Google Glass is a unique technology with a promising plastic surgical application in the operating room, according to a new study. Plastic surgeons see some clear advantages of using Google Glass in the operating room, the study found.
“Despite some identified weaknesses, Google Glass is a unique technology with a promising plastic surgical application in the operating room,” said Jeremy C Sinkin of Georgetown University Hospital in the US and colleagues. Introduced in 2013, Glass is a hands-free, head-mounted computerised device that can present information to the wearer and enable recording and sharing of photos and video.
A recently concluded Google testing programme allowed Georgetown plastic surgeons to evaluate Glass for use in the operating room.
After a brief introduction, nine resident and attending plastic surgeons used Glass for various cosmetic and reconstructive surgery procedures.
These users were surveyed about their experience, including comfort level, ease of use, and the quality of images obtained using Glass.
In general, the surgeons gave Glass high ratings for comfort and overall satisfaction. The ability to capture images and video using voice-activated control was rated “good” – average score about three on a five-point scale.
Scores for the quality of photos and videos averaged nearly four out of five, researchers said. Compared to voice control, the surgeons had more problems capturing pictures or videos using Glass’s “wink” feature.

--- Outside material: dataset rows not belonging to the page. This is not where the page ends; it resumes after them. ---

(* ===== verification/TrapKernel.v ===== *)
(** * Entering and leaving the kernel

    The steps of trap.c put together with the assembly: a trap from user space
    enters the kernel with the user's registers in the trapframe, and
    [usertrapret] with [userret] puts what the trapframe holds back.  Interrupts
    leave the memory and the running process alone. *)

From S2P Require Import Prelude Mem Kalloc Vm Bio FsLayout TxnLayer Fs Pipe User Printf Proc File Syscall Tty Virtio Riscv RiscvSpec Trap TrapSpec.

(** ** What a computation keeps *)

Definition keeps {S A} (R : S -> S -> Prop) (m : M S A) : Prop := forall s a s', m s = Ok a s' -> R s s'.

Section keeps.
Context {S : Type} (R : S -> S -> Prop) `{!PreOrder R}.

Lemma keeps_ret {A} (a : A) : keeps R (ret a).
Proof. intros s b s' H. unfold ret in H. injection H as <- <-. reflexivity. Qed.

Lemma keeps_bind {A B} (m : M S A) (k : A -> M S B) : keeps R m -> (forall a, keeps R (k a)) -> keeps R (bind m k).
Proof. intros Hm Hk s b s' (a & s1 & E1 & E2)%bind_ok_inv. transitivity s1; [by apply (Hm s a)|by apply (Hk a s1 b)]. Qed.

Lemma keeps_gets {A} (f : S -> A) : keeps R (gets f).
Proof. intros s b s' H. unfold gets in H. injection H as <- <-. reflexivity. Qed.

Lemma keeps_modify f : (forall s, R s (f s)) -> keeps R (modify f).
Proof. intros Hf s b s' H. unfold modify in H. injection H as <- <-. apply Hf. Qed.

Lemma keeps_for_each {B} (l : list B) (body : B -> M S unit) : (forall b, keeps R (body b)) -> keeps R (for_each l body).
Proof. intros Hb. induction l as [|b l IH]; cbn [for_each]; [apply keeps_ret|]. by apply keeps_bind. Qed.

Lemma keeps_zoom {T A} (g : S -> T) (p : T -> S -> S) (m : M T A) : (forall t s, R s (p t s)) -> keeps R (zoom g p m).
Proof. intros Hp s a s' H. unfold zoom in H. destruct (m (g s)) as [b t| | | |]; try done. injection H as <- <-. apply Hp. Qed.

Lemma keeps_panic {A} msg : keeps R (@panic S A msg).
Proof. done. Qed.
Lemma keeps_undef {A} : keeps R (@undef S A).
Proof. done. Qed.

Lemma keeps_if {A} (b : bool) (m m' : M S A) : keeps R m -> keeps R m' -> keeps R (if b then m else m').
Proof. by destruct b. Qed.
End keeps.

Create HintDb keeps.
#[export] Hint Resolve keeps_panic keeps_undef : keeps.
(** Splits a computation into its steps; the hints know the steps. *)
Ltac keep :=
  repeat first
    [ progress intros | solve [auto with keeps]
    | apply keeps_bind; [apply _| |] | apply keeps_if | apply keeps_for_each; [apply _|]
    | apply keeps_ret, _ | apply keeps_gets, _ ].

(** ** The interrupt handlers *)

(** The memory and the entry of process [me], if there is one, are as before. *)
Definition kcalm {F} (me : option nat) (k k' : pstate F) : Prop :=
  ps_mem k' = ps_mem k /\ match me with Some i => ps_procs k' !! i = ps_procs k !! i | None => True end.

(** And the hart's registers, except [sip]. *)
Definition calm {T P} (me : option nat) (m m' : mach T P) : Prop :=
  kcalm me (m_k m) (m_k m') /\ h_x (m_hart m') = h_x (m_hart m) /\ h_mode (m_hart m') = h_mode (m_hart m) /\
  h_pc (m_hart m') = h_pc (m_hart m) /\ forall c, c <> CSR_sip -> h_csr (m_hart m') c = h_csr (m_hart m) c.

#[export] Instance kcalm_preorder {F} me : PreOrder (@kcalm F me).
Proof. split; [by intros k; destruct me|]. intros k1 k2 k3 [A1 A2] [B1 B2]. split; [congruence|]. destruct me; [congruence|done]. Qed.

#[export] Instance calm_preorder {T P} me : PreOrder (@calm T P me).
Proof.
  split; [by intros m; split_and!|]. intros m1 m2 m3 (A & A1 & A2 & A3 & A4) (B & B1 & B2 & B3 & B4).
  split_and!; [by etransitivity|congruence..|]. intros c Hc. by rewrite B4, A4.
Qed.

Lemma wakeup_calm {F} me c : keeps (kcalm me) (@wakeup F me c).
Proof.
  apply keeps_for_each; [apply _|]. intros i. case_bool_decide as Hi; [apply keeps_ret, _|].
  intros s a s' (p & s1 & E1 & E2)%bind_ok_inv. unfold at_proc in E1. destruct (ps_procs s !! i) eqn:Ei; [|done]. injection E1 as <- <-.
  case_match; [|by apply (keeps_ret (kcalm me) tt) in E2]. unfold upd, modify in E2. injection E2 as <- <-.
  split; [done|]. destruct me as [j|]; [|done]. cbn. by rewrite list_lookup_alter_ne by congruence.
Qed.

Section handlers.
Context {T D V P : Type} {TO : TxnOps T}.
Context {UD : UartDev D} {VR : VirtioRegs V} {PD : PlicDev P} {DR : Drivers (kfs T) D V}.
Context (ticks_addr : Z) (tty_chan : tchan -> Z) (disk_chan : vchan -> Z) (patience rounds : nat).
Context (me : option nat).

Abbreviation K := (pstate (kfs T)).

Lemma in_tty_calm {A} (m : M (tty D) A) : keeps (kcalm me) (in_tty m : M K A).
Proof. apply keeps_zoom. intros t s. by destruct me. Qed.
Lemma in_disk_calm {A} (m : M (vst V) A) : keeps (kcalm me) (in_disk m : M K A).
Proof. apply keeps_zoom. intros t s. by destruct me. Qed.
Lemma in_plic_calm {A} (m : M P A) : keeps (calm me) (in_plic m : M (mach T P) A).
Proof. apply keeps_zoom. intros t s. by destruct s. Qed.
Lemma in_k_calm {A} (m : M K A) : keeps (kcalm me) m -> keeps (calm me) (in_k m : M (mach T P) A).
Proof.
  intros Hm s a s' H. unfold in_k, zoom in H. destruct (m (m_k s)) as [b k| | | |] eqn:E; try done. injection H as <- <-.
  split; [by apply (Hm _ _ _ E)|done].
Qed.
Lemma hw_calm {A} (m : M hart A) : (forall h a h', m h = Ok a h' -> h' = h) -> keeps (calm me) (hw m : M (mach T P) A).
Proof.
  intros Hm s a s' H. unfold hw, zoom in H. destruct (m (m_hart s)) as [b h| | | |] eqn:E; try done. injection H as <- <-.
  rewrite (Hm _ _ _ E). by destruct s.
Qed.
Lemma w_sip_calm v : keeps (calm me) (hw (w_sip v) : M (mach T P) unit).
Proof.
  intros s a s' H. unfold hw, zoom, w_sip, modify in H. injection H as <- <-. split; [by destruct me|]. split_and!; try done.
  intros c Hc. cbn. by rewrite fn_lookup_insert_ne.
Qed.
Lemma kprintf_calm fmt ap : keeps (kcalm me) (kprintf patience fmt ap : M K unit).
Proof. unfold kprintf. case_match; [apply in_tty_calm|done..]. Qed.

Lemma read_calm (c : csr) : keeps (calm me) (hw (gets (fun h => h_csr h c)) : M (mach T P) Z).
Proof. apply hw_calm. intros h a h' H. unfold gets in H. by injection H. Qed.
Lemma cpuid_calm : keeps (calm me) (cpuid : M (mach T P) Z).
Proof. apply keeps_bind; [apply _| |intros; apply keeps_ret, _]. apply hw_calm. intros h a h' H. unfold r_tp, gets in H. by injection H. Qed.
Lemma set_ticks_calm t : keeps (calm me) (set_ticks t : M (mach T P) unit).
Proof. apply keeps_modify. intros s. by destruct s. Qed.

#[local] Hint Resolve wakeup_calm in_tty_calm in_disk_calm : keeps.

Lemma tty_wakeups_calm : keeps (calm me) (in_k (tty_wakeups tty_chan me) : M (mach T P) unit).
Proof. apply in_k_calm. unfold tty_wakeups. keep. Qed.
Lemma disk_wakeups_calm : keeps (calm me) (in_k (disk_wakeups disk_chan me) : M (mach T P) unit).
Proof. apply in_k_calm. unfold disk_wakeups. keep. Qed.
End handlers.

#[export] Hint Resolve wakeup_calm in_tty_calm in_disk_calm in_plic_calm in_k_calm w_sip_calm kprintf_calm read_calm cpuid_calm set_ticks_calm tty_wakeups_calm disk_wakeups_calm : keeps.

Lemma devintr_calm {T D V P} {UD : UartDev D} {VR : VirtioRegs V} {PD : PlicDev P} {DR : Drivers (kfs T) D V}
    ticks_addr tty_chan disk_chan patience rounds me :
  keeps (calm me) (devintr ticks_addr tty_chan disk_chan patience rounds me : M (mach T P) Z).
Proof.
  unfold devintr, plic_claim, plic_complete, clockintr, r_scause, r_sip.
  keep.
Qed.

(** ** The process's trapframe *)

Definition with_mem {F} (s : kst) (k : pstate F) : pstate F := mkPs (ps_procs k) (ps_nextpid k) (ps_init k) s (ps_files k).
Definition with_hart {T P} (h : hart) (m : mach T P) : mach T P := mkMach h (m_k m) (m_plic m) (m_ticks m) (m_first m).
Definition with_k {T P} (k : pstate (kfs T)) (m : mach T P) : mach T P := mkMach (m_hart m) k (m_plic m) (m_ticks m) (m_first m).

Section trapframe.
Context {T P : Type} (me : nat) (p : proc).

Lemma tf_set_ok off v (k : pstate (kfs T)) :
  ps_procs k !! me = Some p -> tf_set me off v k = Ok tt (with_mem (wr64 (p_trapframe p + off) v (ps_mem k)) k).
Proof. intros H. unfold tf_set, bind, at_proc. by rewrite H. Qed.

Lemma tf_get_ok off (k : pstate (kfs T)) :
  ps_procs k !! me = Some p -> tf_get me off k = Ok (load64 (kmem (ps_mem k)) (p_trapframe p + off)) k.
Proof. intros H. unfold tf_get, bind, at_proc. rewrite H. by destruct k. Qed.

Lemma killed_ok (k : pstate (kfs T)) : ps_procs k !! me = Some p -> killed me k = Ok (p_killed p) k.
Proof. intros H. unfold killed, bind, at_proc. by rewrite H. Qed.

Lemma at_proc_ok (k : pstate (kfs T)) : ps_procs k !! me = Some p -> at_proc me k = Ok p k.
Proof. intros H. unfold at_proc. by rewrite H. Qed.

Lemma in_k_ok {A} (c : M (pstate (kfs T)) A) (m : mach T P) a k : c (m_k m) = Ok a k -> in_k c m = Ok a (with_k k m).
Proof. intros H. unfold in_k, zoom. by rewrite H. Qed.

Lemma hw_ok {A} (c : M hart A) (m : mach T P) a h : c (m_hart m) = Ok a h -> hw c m = Ok a (with_hart h m).
Proof. intros H. unfold hw, zoom. by rewrite H. Qed.

Lemma asm_ok l (m : mach T P) h s :
  exec_code l (m_hart m, ps_mem (m_k m)) = Ok tt (h, s) -> asm l m = Ok tt (with_hart h (with_k (with_mem s (m_k m)) m)).
Proof. intros H. unfold asm, zoom. by rewrite H. Qed.
End trapframe.

(** A step on the hart, and one on the kernel by a lemma about process [me]. *)
Ltac shown := cbv beta zeta; cbn [with_hart with_k with_mem m_hart m_k m_plic m_ticks m_first ps_procs ps_nextpid ps_init ps_mem ps_files].
Ltac run_hw := erewrite bind_ok by (apply hw_ok; reflexivity); shown.
Tactic Notation "run_k" uconstr(lem) constr(Hp) := erewrite bind_ok by (apply in_k_ok, lem; exact Hp); shown.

They also reported difficulties with reviewing images during surgery. One-third of surgeons said they found Glass to be distracting. At times, they had to look away from the surgical field or bend the head and neck into awkward positions in order to take pictures.
“The results provide constructive end-user feedback regarding the introduction of this innovative technology into plastic surgery,” Sinkin said. In a previous paper in the journal Plastic and Reconstructive Surgery, Christopher R Davis and Lorne K Rosenfield of Stanford University described the first plastic surgery procedure performed using Glass.
“Despite its technological infancy, the marriage between Glass and surgeon is a healthy one with great promise,” they said. While Glass is not currently available, it is currently undergoing a “comprehensive redesign,” said Davis and Rosenfield.
“One can expect redesigned frames, more flexible optical hardware, and an updated software platform open to all technology companies,” they added. The study was published in the journal Plastic and Reconstructive Surgery.